The results are shown in Figure 4: 12 hours after treatment, there was no significant difference in the survival rate of red fire ants between the treatment with nematodes alone and the control group. The survival rates of worker ants were 63.3% and 86% when cypermethrin was diluted 8× ¹⁰⁴ and 1.6× ¹⁰⁵ times, respectively; and at the same dilution multiple of the insecticide, if 12,000 nematodes were added, the survival rates were 31.3% and 83.3%, respectively. In the treatment with cypermethrin diluted 8× ¹⁰⁴ times, the treatment with more nematodes can significantly reduce the survival rate of worker ants, that is, improve the efficiency of insecticide. However, when the dosage of insecticide was reduced to 1.6× ¹⁰⁵ times, the treatment with more nematodes failed to significantly improve the efficiency of insecticide. In addition, the survival rates of worker ants were 31.3% and 45.3% when biphenyl·thiamethoxam was diluted 8×10 ⁴ times and 6.4×10 ⁵ times, respectively; while at the same dilution multiple of the insecticide, if 12,000 nematodes were added, the survival rates were 18% and 29.3%, respectively. Under the same dose of insecticide treatment, adding more nematodes can significantly reduce the survival rate of worker ants. In addition, when biphenyl·thiamethoxam diluted 6.4×10 ⁵ times was mixed with nematodes, the survival rate of worker ants was lower than that of biphenyl·thiamethoxam diluted 8×10 ⁴ times alone, that is, the insecticide efficiency was higher.

The above description is only a preferred embodiment of the present invention.
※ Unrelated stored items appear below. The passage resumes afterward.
Lemma write_to_json_short_activity_witness :
  Forall (well_formed loads) ["m1"; "m2"; "m3"] /\
  write_to_json loads dumps ["m1"; "m2"; "m3"] [JInt 1; JInt 0] "old"
    = (Raise IndexError, "m1 active" ++ newline ++ "m2 inactive").
Proof.
  assert (Forall (well_formed loads) ["m1"; "m2"; "m3"]) as Hwf
    by (repeat constructor; apply example_well_formed; discriminate).
  split; [exact Hwf|].
  destruct (write_to_json_short_activity loads dumps ["m1"; "m2"; "m3"]
              [JInt 1; JInt 0] "old" Hwf) as (H1 & H2 & _); [cbn; lia|].
  rewrite (surjective_pairing (write_to_json _ _ _ _ _)), H1, H2. reflexivity.
Defined.

Lemma write_to_json_ignores_surplus_witness :
  write_to_json loads dumps ["m1"; "m2"] ([JInt 1; JInt 0] ++ [JInt 1; JInt 1]) ""
    = (Return tt, "m1 active" ++ newline ++ "m2 inactive").
Proof.
  rewrite (write_to_json_ignores_surplus loads dumps ["m1"; "m2"] [JInt 1; JInt 0]
             [JInt 1; JInt 1] "old" "") by (cbn; lia).
  reflexivity.
Defined.

Lemma main_zips_witness :
  _main loads dumps ["labels"; "not read"] ["m1"; "m2"] "old"
    = (Return tt, "m1 active" ++ newline ++ "m2 inactive").
Proof.
  rewrite (main_zips loads dumps "labels" ["not read"] ["m1"; "m2"]
             (JObj [("activity", JArr [JInt 1; JInt 0])]) [JInt 1; JInt 0] "old"
             eq_refl eq_refl).
  reflexivity.
Defined.
(** * Symfocus: streaming completion client and link-gated markdown rendering

    A shallow embedding of [src/llm.ts] (the Server-Sent-Events consumer
    [streamOpenAIChat]) and of [src/markdown.ts] (the location-reference
    extractor, the link authorization filter and [renderMarkdown]).

    JavaScript strings are sequences of UTF-16 code units; they are
    modelled as [list Z].  Bytes read from the network are [Byte.byte].
    Numbers that the program handles are line, column and status numbers;
    they are modelled by exact integers, which is what an IEEE double holds
    for every integer below 2^53. *)

From Stdlib Require Import ZArith List Bool Ascii Lia.
From Stdlib.Strings Require Import Byte.
From stdpp Require Import base decidable countable strings gmap.
Import ListNotations.
(** *** What the loop looks at *)

Lemma transform_days_ext (r1 r2 : RawFeed) :
  map (fun day => select normalized_columns (json_normalize (snd day))) r1
  = map (fun day => select normalized_columns (json_normalize (snd day))) r2 ->
  forall df_ovr, transform_days r1 df_ovr = transform_days r2 df_ovr.
Proof.
  revert r2. induction r1 as [|[d1 os1] r1 IH]; intros [|[d2 os2] r2] H acc;
    try discriminate; [reflexivity|].
  simpl in H. injection H as Hsel Hrest. simpl. rewrite Hsel.
  destruct (select normalized_columns (json_normalize os2)) as [e|df];
    [reflexivity|]. simpl. now apply IH.
Qed.

Lemma transform_data_ext (r1 r2 : RawFeed) :
  map (fun day => select normalized_columns (json_normalize (snd day))) r1
  = map (fun day => select normalized_columns (json_normalize (snd day))) r2 ->
  transform_data r1 = transform_data r2.
Proof.
  intros H. unfold transform_data. now rewrite (transform_days_ext r1 r2 H).
Qed.

(** X5.  The date keys of the feed are never read: two feeds with the same
    lists of asteroids in the same order flatten alike, whatever their keys
    (the column [searching_date] comes from the events). *)
Theorem transform_data_ignores_keys (r1 r2 : RawFeed) :
  map snd r1 = map snd r2 -> transform_data r1 = transform_data r2.
Proof.
  intros H. apply transform_data_ext.
  rewrite <- (map_map snd
                (fun os => select normalized_columns (json_normalize os)) r1).
  rewrite <- (map_map snd
                (fun os => select normalized_columns (json_normalize os)) r2).
  now rewrite H.
Qed.
Definition updateUserSettings {S} (settings : value) (o : axios_outcome value)
  : M S value :=
  try_catch
    (api (mkRequest POST "/user/settings" settings) o)
    (fail_with "Failed to update user settings").

Definition createTonePreset {S} (preset : value) (o : axios_outcome value)
  : M S value :=
  try_catch
    (api (mkRequest POST "/user/tone-presets" preset) o)
    (fail_with "Failed to create tone preset").

Definition deleteTonePreset {S} (presetName : value) (o : axios_outcome value)
  : M S value :=
  try_catch
    (api (mkRequest DELETE ("/user/tone-presets/" ++ JS.to_string presetName)
                    VUndefined) o)
    (fail_with "Failed to delete tone preset").

Definition addTwitterAccount {S} (account : value) (o : axios_outcome value)
  : M S value :=
  try_catch
    (api (mkRequest POST "/user/accounts" account) o)
    (fail_with "Failed to add Twitter account").

(** The methods above, each with sample arguments left to the caller. *)
Definition methods {S} (arg : value) (o : axios_outcome value) : list (M S value) :=
  [login arg o; register arg o; logout arg o; getUserProfile o;
   updateUserSettings arg o; createTonePreset arg o; deleteTonePreset arg o;
   addTwitterAccount arg o].

End authServiceUser.

(* ===================================================================== *)
(** ** [AuthProvider]  (src/unnamed/part_002) *)
(* ===================================================================== *)

Module AuthProvider.

(** The provider's four [useState] cells and the [token] entry of
    [localStorage] ([null] when there is none, else a string). *)
Record session : Type := mkSession {
  currentUser : value;
  isAuthenticated : bool;
  loading : bool;
  error : value;
  token : value
}.

Definition initial_session (stored : value) : session :=
  mkSession VNull false true VNull stored.

Definition setCurrentUser (f : value -> value) : M session unit :=
  update (fun s => mkSession (f (currentUser s)) (isAuthenticated s) (loading s)
                             (error s) (token s)).
Definition setIsAuthenticated (b : bool) : M session unit :=
  update (fun s => mkSession (currentUser s) b (loading s) (error s) (token s)).
Definition setLoading (b : bool) : M session unit :=
  update (fun s => mkSession (currentUser s) (isAuthenticated s) b (error s)
                             (token s)).
Definition setError (e : value) : M session unit :=
  update (fun s => mkSession (currentUser s) (isAuthenticated s) (loading s) e
                             (token s)).

(** [localStorage.setItem('token', v)] stores the string of [v];
    [localStorage.removeItem('token')]. *)
Definition setItem_token (v : value) : M session unit :=
  update (fun s => mkSession (currentUser s) (isAuthenticated s) (loading s)
                             (error s) (VStr (JS.to_string v))).
Definition removeItem_token : M session unit :=
  update (fun s => mkSession (currentUser s) (isAuthenticated s) (loading s)
                             (error s) VNull).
All equivalent changes and modifications made according to the scope of the patent application of the present invention should fall within the scope of the present invention.

Claims (6)

1. A method for preventing and controlling solenopsis invicta by combining entomopathogenic nematodes with chemical pesticides is characterized in that the entomopathogenic nematodes are used for preventing and controlling solenopsis invicta by combining with biphenyl clothianidin or high-efficiency cypermethrin.

2. The method of claim 1, wherein the ratio of entomopathogenic nematodes to solenopsis invicta is 400:1.

3. The method of claim 1, wherein the concentration of biphenyl clothianidin suspending agent is used in the range of 0.3125 μg/mL to 2.5 μg/mL.

4. The method of claim 1, wherein the lambda-cyhalothrin emulsion in water is used at a concentration of 0.078125 μg/mL to 0.625 μg/mL.

5. The method of claim 1, wherein the entomopathogenic nematode species is STEINERNEMA RIOBRAVE.

6. The method according to claim 1, characterized in that it comprises in particular the following steps: experiments were carried out in capped plastic boxes of diameter 85 mm and height 85 mm, two layers of filter paper of diameter 85 mm were laid in each box; each plastic box is respectively added with 1 mL of biphenyl clothianidin or high-efficiency cypermethrin; then, the entomopathogenic nematodes and the solenopsis invicta are sequentially added in the quantitative ratio of 400:1 in the infection period.